Jedna bramka padła w Lublinie. Motor w najskromniejszych rozmiarach pokonał Górnika Zabrze. Było to pierwsze domowe zwycięstwo beniaminka w sezonie. Po raz ostatnie drużyna u siebie po komplet punktów w elicie sięgnęła 23 maja 1992 roku.
- Spotkały się dwie drużyny, które bardzo chcą być w posiadaniu piłki i chcą kreować sytuacje. Górnik miał momenty w których był przy piłce, natomiast nie mieliśmy poczucie, że jakoś bardzo nam zagraża. W drugiej połowie stworzyliśmy więcej szans. Cieszę się, że jedną z nich udało się wykorzystać i zagrać czwarty mecz w ekstraklasie na zero z tyłu - powiedział trener gospodarzy Mateusz Stolarski, cytowany przez portal roosevelta81.pl.

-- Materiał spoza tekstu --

(* ===== verification/AuditFacts.v ===== *)
(** * Audit store: lemmas

    The round trip of an event through its JSON form, when a stored header is accepted, and how
    the chain of an organisation is read off the tables. *)

From Stdlib Require Import Ascii String.
From S2P Require Import Prelude Text Numerals Ordered Transaction StateKeys AuditTypes AuditTables.
Local Open Scope Z_scope.

(** ** Events through JSON *)

(** A subject with a delivery and a publication and nothing else is written as a publication. *)
Definition normal_subject (s : AuditSubject) : AuditSubject :=
  match s with References (Some d) None None (Some p) => Publication d p | _ => s end.

Definition normal (e : AuditEvent) : AuditEvent := with_subject e (normal_subject (subject e)).

Lemma validate_normal_subject s : validate_subject s = Ok tt → validate_subject (normal_subject s) = Ok tt.
Proof. destruct s as [[d|] [|] [|] [p|]| | | |]; cbn; try done. rewrite !refuse_Ok, !orb_false_r. done. Qed.

Lemma identity_wire_Ok i : validate_identity i = Ok tt → identity_from_wire i = Ok i.
Proof.
  unfold identity_from_wire, identity_try_new. intros H. rewrite H.
  unfold validate_identity in H. inv_result.
  destruct (identity_source_sequence i), (identity_binding_source i); done.
Qed.

Lemma subject_round_trip s w : subject_to_wire s = Ok w → subject_from_wire w = Ok (normal_subject s).
Proof.
  unfold subject_to_wire. intros H. apply bind_Ok in H as ([] & Hv & [= <-]).
  pose proof (validate_normal_subject s Hv) as Hn. unfold subject_from_wire.
  destruct s as [[d|] [|] [|] [p|]| |i|i|i]; cbn [normal_subject] in *; cbn [mbind result_bind];
    try (by rewrite Hn).
  all: rewrite (identity_wire_Ok i) by (cbn in Hv; by apply bind_Ok in Hv as ([] & ? & _)); cbn [mbind result_bind]; by rewrite Hv.
Qed.

(** The builders only make subjects that read back as they are. *)
Definition builds (f : AuditSubject → string → option AuditSubject) : Prop :=
  ∀ s id s', normal_subject s = s → f s id = Some s' → normal_subject s' = s'.

Lemma built_subjects_normal :
  normal_subject new_subject = new_subject ∧
  builds with_delivery ∧ builds with_product_session ∧ builds with_lease ∧ builds with_publication.
Proof.
  split; [done|]. repeat split; intros s id s' Hs H;
    destruct s as [[d|] [|] [|] [p|]| | | |]; cbn in *; by simplify_eq.
Qed.

Lemma subject_wire_normal s w : subject_to_wire s = Ok w → subject_to_wire (normal_subject s) = Ok w.
Proof.
  unfold subject_to_wire. intros H. apply bind_Ok in H as ([] & Hv & [= <-]).
  rewrite (validate_normal_subject s) by done. cbn.
  by destruct s as [[d|] [|] [|] [p|]| | | |].
Qed.

Lemma validate_event_parts e :
  validate_event e = Ok tt ↔
  canonical_id (event_id e) "aud" = true ∧ (occurred_at_millis e =? 0) = false ∧ (i64_max <? occurred_at_millis e) = false ∧
  validate_actor (actor e) = Ok tt ∧ validate_scope (scope e) = Ok tt ∧ canonical_id (request_id e) "req" = true ∧
  validate_action (action e) = Ok tt ∧ validate_state (state e) = Ok tt ∧ validate_origin (origin e) = Ok tt ∧
  validate_subject (subject e) = Ok tt ∧ validate_token (result_code e) "audit result code" = Ok tt ∧
  match outcome e with Rejected | Failed => is_changed (state e) | Succeeded => false end = false ∧
  match retention e with UntilMillis until => until <=? occurred_at_millis e | Indefinite => false end = false.
Proof.
  unfold validate_event. split.
  - intros H. inv_result. split_bools. repeat match goal with a : () |- _ => destruct a end. by split_and!.
  - intros (->&->&->&->&->&->&->&->&->&->&->&->&->). done.
Qed.

Lemma validate_normal e : validate_event e = Ok tt → validate_event (normal e) = Ok tt.
Proof.
  rewrite !validate_event_parts. unfold normal, with_subject. cbn.
  intros H. destruct_and! H. split_and!; try done. by apply validate_normal_subject.
Qed.

Lemma normal_idem e : normal (normal e) = normal e.
Proof. unfold normal, with_subject. destruct e as [? ? ? ? ? ? ? ? s ? ? ?]. cbn. f_equal. by destruct s as [[d|] [|] [|] [p|]| | | |]. Qed.

Lemma facts_normal e : event_header_facts (normal e) = event_header_facts e.
Proof. done. Qed.

Lemma audit_i64_Ok err z q : to_i64 err z = Ok q ↔ q = z ∧ z ≤ i64_max.
Proof.
  unfold to_i64. destruct (Z.ltb_spec i64_max z); cbn; split; [done|lia|by intros [= <-]|by intros [-> _]].
Qed.

(** ** Headers *)

Definition sealed_kind (h : StoredHeader) : Prop :=
  header_retention_kind h = "until" ∧ is_Some (header_retention_until_millis h) ∨
  header_retention_kind h = "indefinite" ∧ header_retention_until_millis h = None.

Section facts.
Context (C : AuditCodec).

(** What the header alone must satisfy. *)
Record sealed (h : StoredHeader) : Prop := {
  sealed_event_digest : validate_digest (header_event_digest h) "stored audit event digest" = Ok tt;
  sealed_payload_digest : validate_digest (header_payload_digest h) "stored audit payload digest" = Ok tt;
  sealed_previous : validate_optional_digest (header_previous_digest h) "stored audit previous digest" = Ok tt;
  sealed_retention : sealed_kind h;
  sealed_digest : chain_digest C (header_organization_id h) (header_sequence h) (header_previous_digest h)
                    (stored_header_facts h) (header_payload_digest h) = header_event_digest h
}.

(** The event that the header gives at a time, with its payload or its tombstone. *)
Definition header_gives (h : StoredHeader) (as_of : Z) (event : option AuditEvent) : Prop :=
  (∃ payload e, header_payload h = Some payload ∧ header_payload_pruned_at_millis h = None ∧
     header_tombstone_event_digest h = None ∧ stored_event C h (stored_header_facts h) payload = Ok e ∧ event = Some e) ∨
  (∃ pruned digest, header_payload h = None ∧ header_payload_pruned_at_millis h = Some pruned ∧
     header_tombstone_event_digest h = Some digest ∧ tombstone_authorizes h pruned digest as_of = true ∧ event = None).

Lemma kind_check h :
  bool_decide (facts_retention_kind (stored_header_facts h) = "invalid") ||
  negb (eqb (bool_decide (facts_retention_kind (stored_header_facts h) = "until"))
            (bool_decide (is_Some (facts_retention_until_millis (stored_header_facts h))))) = false ↔ sealed_kind h.
Proof.
  unfold sealed_kind, stored_header_facts. cbn [facts_retention_kind facts_retention_until_millis].
  generalize (header_retention_kind h) (header_retention_until_millis h). intros kind until.
  destruct (decide (kind = "until")) as [->|Hu]; [|destruct (decide (kind = "indefinite")) as [->|Hi]].
  - destruct until; cbn; naive_solver.
  - destruct until; cbn; naive_solver.
  - rewrite !(bool_decide_eq_false_2 (kind = _)) by done. cbn. naive_solver.
Qed.

Lemma record_from_header_Ok h as_of r :
  record_from_header C h as_of = Ok r ↔
  sealed h ∧ ∃ event, header_gives h as_of event ∧
    r = {| record_sequence := header_sequence h; record_previous_digest := header_previous_digest h;
           record_event_digest := header_event_digest h; record_event := event |}.
Proof.
  unfold record_from_header. split.
  - intros H. inv_result. repeat match goal with a : () |- _ => destruct a end.
    split; [split; try done; [by apply kind_check|by split_bools]|].
    eexists. split; [|done]. unfold header_gives.
    destruct (header_payload h) eqn:?, (header_payload_pruned_at_millis h) eqn:?, (header_tombstone_event_digest h) eqn:?; inv_result; try done.
    + left. destruct (stored_event _ _ _ _) eqn:E; [|done]. cbn in *. simplify_eq. eauto 10.
    + right. split_bools. eauto 10.
  - intros ([H1 H2 H3 H4 H5] & event & He & ->). rewrite H1, H2, H3. cbn [mbind result_bind].
    rewrite refuse_run by (by apply kind_check). rewrite H5, refuse_run by apply differs_refl.
    destruct He as [(p & e & -> & -> & -> & -> & ->)|(t & g & -> & -> & -> & Ht & ->)]; cbn; [done|].
    by rewrite Ht.
Qed.

(** ** The loop of the verification *)

(** The digest that follows a chain, and the sequence. *)
Definition chain_end (hs : list StoredHeader) (previous : option string) : option string :=
  match last hs with Some h => Some (header_event_digest h) | None => previous end.

Definition intact (h : StoredHeader) : Prop := ∃ r, record_from_header C h u64_max = Ok r.

(** A header with its place in the chain. *)
Definition placed (h : StoredHeader) (expected : Z) (previous : option string) : Prop :=
  header_sequence h = expected ∧ header_previous_digest h = previous ∧ intact h.

Lemma verify_loop_cons h hs expected previous z :
  verify_loop C (h :: hs) expected previous = Ok z ↔
  placed h expected previous ∧ expected + 1 ≤ u64_max ∧
  verify_loop C hs (expected + 1) (Some (header_event_digest h)) = Ok z.
Proof.
  cbn [verify_loop]. unfold placed. split.
  - intros H. inv_result. split_bools. apply record_from_header_Ok in H1 as Hr. destruct Hr as (_ & e & _ & ->).
    split_and!; try done. by eexists.
  - intros ((-> & -> & [r Hr]) & Hle & Hl). rewrite !differs_refl. cbn. rewrite Hr. cbn.
    rewrite (proj2 (checked_add_u64_Some expected 1 (expected + 1))) by done. cbn.
    apply record_from_header_Ok in Hr as (_ & e & _ & ->). done.
Qed.

Lemma verify_loop_app hs ks expected previous z :
  verify_loop C (hs ++ ks) expected previous = Ok z ↔
  ∃ y, verify_loop C hs expected previous = Ok y ∧ verify_loop C ks y.1 y.2 = Ok z.
Proof.
  revert expected previous. induction hs as [|h hs IH]; intros expected previous.
  - cbn. split; [intros H; by exists (expected, previous)|by intros (? & [= <-] & ?)].
  - rewrite <-app_comm_cons, verify_loop_cons, IH. setoid_rewrite verify_loop_cons. naive_solver.
Qed.

Lemma verify_loop_Ok hs expected previous next final :
  verify_loop C hs expected previous = Ok (next, final) →
  next = expected + Z.of_nat (length hs) ∧ final = chain_end hs previous ∧
  header_sequence <$> hs = seqZ expected (Z.of_nat (length hs)) ∧
  Forall (λ h, intact h) hs.
Proof.
  revert expected previous. induction hs as [|h hs IH]; intros expected previous H.
  - cbn in *. simplify_eq. split_and!; [lia|done..].
  - apply verify_loop_cons in H as ((Hs & _ & Hr) & _ & H). apply IH in H as (-> & -> & Hseq & Hf).
    rewrite length_cons, Nat2Z.inj_succ. split_and!; [lia| | |by constructor].
    + unfold chain_end. destruct hs as [|k hs]; [done|]. rewrite last_cons_cons. by destruct (last (k :: hs)) eqn:E; [|by apply last_None in E].
    + rewrite fmap_cons, seqZ_cons by lia. rewrite Hs, Hseq. by rewrite Z.pred_succ, Z.add_1_r.
Qed.

(** Headers that keep their place and digest, and are still accepted, verify as before. *)
Lemma verify_loop_map {A} (f g : A → StoredHeader) (l : list A) expected previous z :
  Forall (λ x, header_sequence (g x) = header_sequence (f x) ∧
               header_previous_digest (g x) = header_previous_digest (f x) ∧
               header_event_digest (g x) = header_event_digest (f x) ∧ (intact (f x) → intact (g x))) l →
  verify_loop C (f <$> l) expected previous = Ok z → verify_loop C (g <$> l) expected previous = Ok z.
Proof.
  intros Hf. revert expected previous. induction Hf as [|h hs (Hs & Hp & Hd & Hr) _ IH]; intros expected previous; [done|].
  rewrite !fmap_cons, !verify_loop_cons, Hd. unfold placed. rewrite Hs, Hp. intros ((? & ? & ?) & ? & ?). auto 10.
Qed.
End facts.

(** ** Digests *)

Lemma audit_digest_Ok digest field u : validate_digest digest field = Ok u ↔ sha256_shape digest = true.
Proof.
  unfold validate_digest, sha256_shape. destruct (strip_prefix "sha256:" digest) as [v|]; [|done].
  rewrite refuse_Ok, orb_false_iff, !negb_false_iff, andb_true_iff.
  assert (Heq : ∀ c, hex_digit c && negb (is_ascii_upper c) = is_hex_lower c).
  { intros c. unfold hex_digit, is_ascii_upper, is_hex_lower, is_ascii_digit, in_range. apply eq_bool_prop_intro.
    rewrite !Is_true_true. lia. }
  assert (Hall : all_bytes (λ c, hex_digit c && negb (is_ascii_upper c)) v = all_bytes is_hex_lower v).
  { unfold all_bytes. induction (bytes v) as [|c l IH]; [done|]. cbn. by rewrite Heq, IH. }
  by rewrite Hall.
Qed.

Lemma canonical_organization o : canonical_id o "org" = is_canonical_prefixed_id o "org_".
Proof.
  unfold canonical_id, is_canonical_prefixed_id. change "org_" with ("org" +:+ "_")%string.
  destruct (strip_prefix "org" o ≫= strip_prefix "_") as [r|] eqn:E.
  - apply bind_Some in E as (x & ->%strip_prefix_Some & ->%strip_prefix_Some).
    by rewrite (proj2 (strip_prefix_Some _ _ r)).
  - destruct (strip_prefix ("org" +:+ "_") o) as [r|] eqn:E'; [|done]. exfalso.
    apply strip_prefix_Some in E' as ->. by rewrite (proj2 (strip_prefix_Some "org" _ ("_" +:+ r))) in E.
Qed.

Section laws.
Context (C : AuditCodec) `{!AuditCodecLaws C}.

Lemma hash_validates b field : validate_digest ("sha256:" +:+ sha256_hex C b) field = Ok tt.
Proof. apply audit_digest_Ok, hash_is_digest. Qed.

Lemma event_round_trip e payload : event_to_vec C e = Ok payload → event_from_slice C payload = Some (normal e).
Proof.
  unfold event_to_vec, event_from_slice. intros H. apply bind_Ok in H as (w & Hw & [= <-]).
  apply map_err_Ok in Hw. rewrite written_is_read.
  change (subject (with_subject e w)) with w. by rewrite (subject_round_trip _ _ Hw).
Qed.

(** An event that is checked can be written. *)
Lemma event_to_vec_total e : validate_event e = Ok tt → ∃ payload, event_to_vec C e = Ok payload.
Proof.
  intros (_ & _ & _ & _ & _ & _ & _ & _ & _ & Hs & _)%validate_event_parts.
  unfold event_to_vec, subject_to_wire. rewrite Hs. cbn. eauto.
Qed.
End laws.

(** ** Identifiers from digests *)

Lemma base32_digits_shape n v acc :
  all_bytes base32_byte acc = true →
  all_bytes base32_byte (base32_digits n v acc) = true ∧ str_len (base32_digits n v acc) = Z.of_nat n + str_len acc.
Proof.
  revert v acc. induction n as [|n IH]; intros v acc Ha; [split; [done|cbn; lia]|]. cbn [base32_digits].
  set (c := default "0"%char _). assert (Hc : base32_byte c = true).
  { subst c. destruct (bytes CROCKFORD_BASE32 !! _) as [x|] eqn:E; [|done]. cbn. apply list_elem_of_lookup_2, list_elem_of_In in E.
    revert x E. apply forallb_forall. vm_compute. reflexivity. }
  destruct (IH (Z.shiftr v 5) (String c acc)) as [H1 H2].
  { unfold all_bytes in *. cbn [bytes list_ascii_of_string forallb]. by rewrite Hc. }
  split; [done|]. rewrite H2. unfold str_len. cbn [String.length]. lia.
Qed.

(** The identifier of an event that is derived from a digest is canonical. *)
Lemma event_id_from_digest_canonical digest id : event_id_from_digest digest = Ok id → canonical_id id "aud" = true.
Proof.
  unfold event_id_from_digest. intros H. apply bind_Ok in H as ([] & _ & H). apply bind_Ok in H as (hex & _ & H).
  apply bind_Ok in H as (value & _ & H).
  assert (Hid : id = "aud_" +:+ base32_digits 26 value "") by congruence. rewrite Hid. clear. unfold canonical_id.
  destruct (base32_digits_shape 26 value "" eq_refl) as [Ha Hl].
  generalize dependent (base32_digits 26 value ""). intros suffix Ha Hl.
  change ("aud_" +:+ suffix) with ("aud" +:+ ("_" +:+ suffix)).
  rewrite (proj2 (strip_prefix_Some "aud" _ ("_" +:+ suffix)) eq_refl). cbn [mbind option_bind].
  rewrite (proj2 (strip_prefix_Some "_" _ suffix) eq_refl). by rewrite Ha, Hl.
Qed.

Opiekun Górnika Jan Urban przyznał, że gospodarze wygrali zasłużenie. - Stworzyli sobie więcej sytuacji, mimo tego, ze w wielu momentach wydawało się, że mamy kontrolę nad meczem. Gramy piłką całkiem nieźle, natomiast jeśli przeliczylibyśmy to wszystko na sytuacje podbramkowe, to jest ich zbyt mało. W pierwszej połowie Lukas Podolski miał znakomitą sytuację, uderzył w bramkarza i na końcu, po dobrym zagraniu Rasaka, Ismaheel nie trafia czysto w piłkę. To jest zbyt mało, aby myśleć o bramkach, o zwycięstwie, czy remisie - stwierdził trener klubu z Zabrza.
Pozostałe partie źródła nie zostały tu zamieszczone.